Après avoir tourné au ralenti depuis janvier, l'usine d'alumine de Rio Tinto Alcan à Jonquière reprendra bientôt son rythme normal de production, a annoncé hier l'entreprise. S'il s'agit d'un signe certain que le marché de l'aluminium se porte mieux, il ne faut pas croire que le ciel s'est définitivement dégagé.

«Le prix de l'aluminium a légèrement augmenté, mais on est encore dans une période très critique», a affirmé hier Pat Fiore, vice-président de Rio Tinto et responsable de la production de bauxite et d'alumine, au cours d'un entretien avec La Presse Affaires.

L'usine Vaudreuil de Jonquière peut se remettre à produire à pleine capacité en raison de l'augmentation de la demande, de la hausse des prix de l'aluminium et des coûts de transports favorables, a-t-il expliqué. «C'est une série de paramètres et ces mêmes paramètres pourraient nous amener à rabaisser la production plus tard.»

Rio Tinto Alcan peut produit 1,5 million de tonnes d'alumine à partir de bauxite importée à son usine de Jonquière. En janvier dernier, en réaction à la chute de 60% du prix de l'aluminium sur le marché, Rio Tinto Alcan avait annoncé une réduction de 25% de la production de l'usine, soit 400 000 tonnes de moins, en même temps qu'une série d'autres mesures.

Aucun employé n'a dû être mis à pied à la suite de cette réduction de la production, mais des sous-traitants avaient été remerciés et ils seront rappelés.

Le porte-parole des employés de l'usine était bien sûr content de la tournure des événements, mais il reste inquiet. «C'est quand même fragile, a commenté Carl Dallaire. Il s'agit d'une vieille installation et ce qui nous fait le plus mal, ce sont les coûts de transports.»

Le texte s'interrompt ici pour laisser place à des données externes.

(** C1, as the code has it.  When [WaitForConfig] ends in an error, the
    snapshot in the diagnostic is the one of the LAST fetch of this
    invocation: its rendering when that fetch decoded (and the
    rendering itself succeeded), and the marker [nil] when that fetch
    failed.  At least one fetch was made. *)
Theorem WaitForConfig_reports_last_fetch
        (pm : Protomarshal) (rd : retry.config) (s : sidecar) (accept : Accept pm)
        (options : list retry.Option) (fuel : nat) (w w' : World) (e : error) :
  WaitForConfig pm rd fuel s accept options w = Some (Some e, w') ->
  exists cause recs,
    execs w' = (execs w ++ recs)%list
    /\ recs <> []
    /\ e = waitError cause (configDumpStr pm (lastFetched pm s recs)).
Proof.
  unfold WaitForConfig. rewrite poll_loop.
  destruct (retry.loop _ _ _ _ _ _ _) as [[[res err] [v w1]]|] eqn:Hrun; [|discriminate].
  destruct (loop_last_fetch _ _ _ _ _ _ _ _ _ _ _ _ _ Hrun) as (recs & r & Hex & ->).
  destruct err as [cause|]; intros H; inversion H; subst.
  exists cause, (recs ++ [r])%list. split; [exact Hex|]. split.
  - now destruct recs.
  - unfold lastFetched. now rewrite lastRecord_snoc.
Qed.

(** C5, as the code has it.  When every fetch of the invocation ends
    in a transient outcome (an ordinary fetch or decode error, or an
    error of the predicate) and the waits are positive, each such
    outcome that leaves time on the budget is followed by another
    fetch, and the poll stops only with the fetch that comes back at or
    after the timeout.  The error then returned reads [failed waiting
    for Envoy configuration:], the transient error of that last
    attempt, [. Last config_dump:] and, on a new line, what the LAST
    fetch produced: the rendering of its snapshot, or the marker [nil]
    when that fetch failed or its snapshot cannot be rendered. *)
Theorem WaitForConfig_transient_until_timeout
        (pm : Protomarshal) (rd : retry.config) (s : sidecar) (accept : Accept pm)
        (options : list retry.Option) (fuel : nat) (w : World) :
  let cfg := waitPolicy rd options in
  0 < retry.delay cfg ->
  (forall d, retry.delay cfg <= d -> retry.delay cfg <= retry.next_delay cfg d) ->
  (forall i, (length (execs w) <= i)%nat ->
     transientError pm s accept (cluster_exec (cluster s) i (configCall s)) <> None) ->
  (Z.to_nat (retry.timeout cfg) < fuel)%nat ->
  exists recs r e w',
    WaitForConfig pm rd fuel s accept options w
      = Some (Some ("failed waiting for Envoy configuration: " ++ e
                      ++ ". Last config_dump:" ++ nl
                      ++ match fetched pm s r with
                         | None => "nil"
                         | Some c =>
                             match MarshalIndent pm admin.ConfigDump c "  " with
                             | inr rendered => rendered
                             | inl _ => "nil"
                             end
                         end), w')
    /\ execs w' = (execs w ++ recs)%list
    /\ lastRecord recs = Some r
    /\ transientError pm s accept (rec_reply r) = Some e
    /\ polledUntil (clock w + retry.timeout cfg) recs.
Proof.
  intros cfg Hpos Hgrow Htr Hfuel.
  destruct (loop_transient pm s accept cfg (clock w) fuel (retry.delay cfg) None None w)
    as (recs & r & e & w' & Hrun & Hex & Hlast & Hte & Hpoll & _); auto; try lia.
  exists recs, r, e, w'. unfold WaitForConfig. rewrite poll_loop. fold cfg.
  rewrite Hrun. repeat split; assumption.
Qed.

(** C6.  When the predicate answers [(false, err)] on each of the first
    [k] snapshots and [(true, nil)] on the next, and the timeout has not
    elapsed when any of those [k] attempts comes back, [WaitForConfig]
    returns no error after exactly [k + 1] fetches; as long as the
    policy never lets the backoff shrink below the configured delay,
    consecutive fetches are issued at least that delay apart. *)
Theorem WaitForConfig_converges
        (pm : Protomarshal) (rd : retry.config) (s : sidecar) (accept : Accept pm)
        (options : list retry.Option) (k fuel : nat) (w : World) :
  let cfg := waitPolicy rd options in
  (k < fuel)%nat ->
  (forall d, retry.delay cfg <= d -> retry.delay cfg <= retry.next_delay cfg d) ->
  (forall j, (j < k)%nat ->
     exists c e,
       adminResult pm s "config_dump" admin.ConfigDump
         (cluster_exec (cluster s) (length (execs w) + j) (configCall s)) = inr c
       /\ accept c = (false, Some e)) ->
  (exists c,
      adminResult pm s "config_dump" admin.ConfigDump
        (cluster_exec (cluster s) (length (execs w) + k) (configCall s)) = inr c
      /\ accept c = (true, None)) ->
  (forall j, (j < k)%nat ->
     finishTime (cluster s) (configCall s) cfg (length (execs w)) (clock w)
                (retry.delay cfg) j - clock w < retry.timeout cfg) ->
  exists recs w',
    WaitForConfig pm rd fuel s accept options w = Some (None, w')
    /\ execs w' = (execs w ++ recs)%list
    /\ length recs = S k
    /\ spaced (retry.delay cfg) recs
    /\ length (sleeps w') = (length (sleeps w) + k)%nat.
Proof.
  intros cfg Hfuel Hgrow Hretry Hacc Htime.
  destruct (loop_converges pm s accept cfg (clock w) k fuel (retry.delay cfg) None None w)
    as (r0 & rest & v' & w' & Hrun & Hex & Hn & _ & Hsp & Hsl); auto; try lia.
  exists (r0 :: rest), w'. unfold WaitForConfig. rewrite poll_loop. fold cfg.
  rewrite Hrun. repeat split; try assumption. cbn. lia.
Qed.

L'usine Vaudreuil raffine de la bauxite importée d'aussi loin que l'Afrique et le Brésil et pour cette raison, les syndiqués craignent depuis des années que leur employeur mette la clé dans la porte.

«Le fait d'être loin (des mines de bauxite) reste un défi», a reconnu hier le directeur de l'usine, Gervais Jacques. Selon lui, l'usine a compensé son handicap en améliorant ses coûts de production. Elle est aussi devenue plus flexible et peut ajuster sa capacité de production aux conditions du marché.

Le sort de l'usine Vaudreuil dépend des conditions du marché et la production sera revue chaque trimestre, a indiqué M. Jacques.

Rio Tinto Alcan a réduit sa production de bauxite de 17% et celle d'alumine de 4% depuis le retournement de la conjoncture, à la fin de 2008. Son intention était de réduire de 11% sa production d'aluminium.

Depuis janvier, la production d'aluminium a été réduite de seulement 5%, avec la fermeture de l'usine de Beauharnois au Québec (220 employés) et celle Anglesey en Angleterre. Selon les conditions du marché, Rio Tinto Alcan décidera s'il y a lieu de continuer ou non de réduire la production.

Le secteur de l'aluminium de Rio Tinto Alcan affiche une perte de 689 millions US après les six premiers mois de l'exercice en cours.

Après avoir atteint un creux en février, le prix de l'aluminium s'est redressé au cours des derniers mois. Le prix d'une tonne d'aluminium atteint aujourd'hui 1900$US, après avoir touché un creux de 1100$US au début de l'année. Le prix reste quand même inférieur de 50% aux niveaux atteints en 2007 et 2008, et les stocks sont à des niveaux record.

Alcoa, l'autre gros acteur du secteur de l'aluminium au Québec, avait réagi à la crise en annonçant vouloir réduire sa capacité de production de 18% et en gelant les salaires de ses employés.

Ses activités au Québec avaient été relativement épargnées. Alcoa avait décidé de commencer plus tôt la modernisation de son usine de Baie-Comeau et de réduire de 15% les heures de travail.

Ces mesures sont toujours en place, a fait savoir hier le porte-parole d'Alcoa, Pierre Després.

Alcoa affichait une perte de 454 millions US après deux trimestres.